Making finiteness audible • [+/-FIN] distinguishes Imperatives from Declaratives. (So does [ILLOC], but it’s inaudible.) • Imperatives have null subject. E.g., Verb O1. • A child who interprets an IMP input as a DEC could mis-set [+NS] for a [-NS] lang. • Does learning become faster / more accurate when [+/-FIN] is audible? No. Why not? • Because Subset Principle requires learner to parse IMP/DEC ambiguous sentences as IMP.
Providing semantic info: ILLOC • Suppose real children know whether an input is Imperative, Declarative or Question. • This is relevant to [+ItoC] vs. [+Qinv]. ([+Qinv] [+ItoC] only in questions) • Does learning become faster / more accurate when [ILLOC] is audible? No. It’s slower! • Because it’s just one more thing to learn. • Without ILLOC, a learner could get allword strings right, but their ILLOCs and p-values all wrong – and count as successful.

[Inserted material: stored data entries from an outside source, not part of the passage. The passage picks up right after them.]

(** * A shallow embedding of the RAG chatbot notebook

    The notebook [Retrieval_Augmented_Generation_RAG_Chatbot.ipynb] is a
    sequence of cells that load markdown files, tag them with a [doc_type],
    split them into chunks, rebuild a vector store and answer questions
    through a conversation chain.  The cells are embedded cell by cell:
    Python objects that are mutated in place live in an explicit heap,
    exceptions are an explicit result, and the calls into third-party
    packages are either parameters of a [Section] or small models whose
    doc comments say where their behaviour comes from. *)

From stdpp Require Import gmap strings list fin_maps sorting.
From Stdlib Require Import Ascii.

Set Warnings "-register-all".

(** ** Exceptions and the state-and-exception monad *)

Inductive exn : Type :=
| ValueError (msg : string)
| RuntimeError (msg : string)
| KeyError (key : string)
| ServiceError (msg : string).

Inductive result (A : Type) : Type :=
| Ok (a : A)
| Raise (e : exn).
Arguments Ok {A} a.
Arguments Raise {A} e.

(** A Python statement sequence over a mutable state [S]: an exception
    stops the sequence but does not roll the state back. *)
Definition M (S A : Type) : Type := S → result A * S.

Definition ret {S A : Type} (a : A) : M S A := λ s, (Ok a, s).

Definition raise {S A : Type} (e : exn) : M S A := λ s, (Raise e, s).

Definition bind {S A B : Type} (m : M S A) (k : A → M S B) : M S B :=
  λ s, match m s with
       | (Ok a, s') => k a s'
       | (Raise e, s') => (Raise e, s')
       end.

Definition lift {S A : Type} (r : result A) : M S A := λ s, (r, s).

Definition get {S : Type} : M S S := λ s, (Ok s, s).
(** * Concurrency primitives of the outreach CRM: Mutex, Semaphore,
    DataChangeMutex and the scoped helpers.

    Shallow embedding of [src/lib/concurrency.ts] and
    [src/lib/data-change-mutex.ts].

    The host is a single-threaded event loop, so every method body runs to
    completion between two suspension points.  A method is embedded as a pure
    function on the object's fields.  A promise returned by [acquire()] is
    either settled by the call itself or left pending with its [resolve]
    callback stored in the wait queue; the callback is an opaque token of a
    type [W] chosen by the client of the primitive. *)

From Stdlib Require Import String Ascii DecimalString.
From Stdlib Require Import List Bool ZArith Lia.
Import ListNotations.
Open Scope Z_scope.

Set Implicit Arguments.
Set Warnings "-register-all".

(** State, at the moment [acquire()] returns, of the promise it returns:
    [Resolved] when the call settled it itself ([Promise.resolve()]),
    [Pending] when only a later [release()] can settle it. *)
Inductive promise := Resolved | Pending.

(** ** class Mutex *)
Module Mutex.

Record t (W : Type) := mk {
  locked : bool;
  waitQueue : list W
}.

(** [new Mutex()]: the field initialisers. *)
Definition new {W : Type} : t W := mk false [].

(** [acquire()]; [resolve] names the callback of the promise created on the
    contended path. *)
Definition acquire {W : Type} (resolve : W) (this : t W) : t W * promise :=
  if negb (locked this) then
    (mk true (waitQueue this), Resolved)
  else
    (mk (locked this) (waitQueue this ++ [resolve]), Pending).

Providing SUBCAT information • Suppose real children can bootstrap verb argument structure from meaning / local context. • This can reveal when an argument is missing. How can O1, O2 or PP be missing? Only by [+NT]. • If [+NT] then also [+ObT] and [-NS] (in our UG). • Does learning become faster / more accurate when learners know SUBCAT? Yes. Why? • SP doesn’t choose between no-topic and null- topic. Other triggers are rare. So triggers for [+NT] are useful.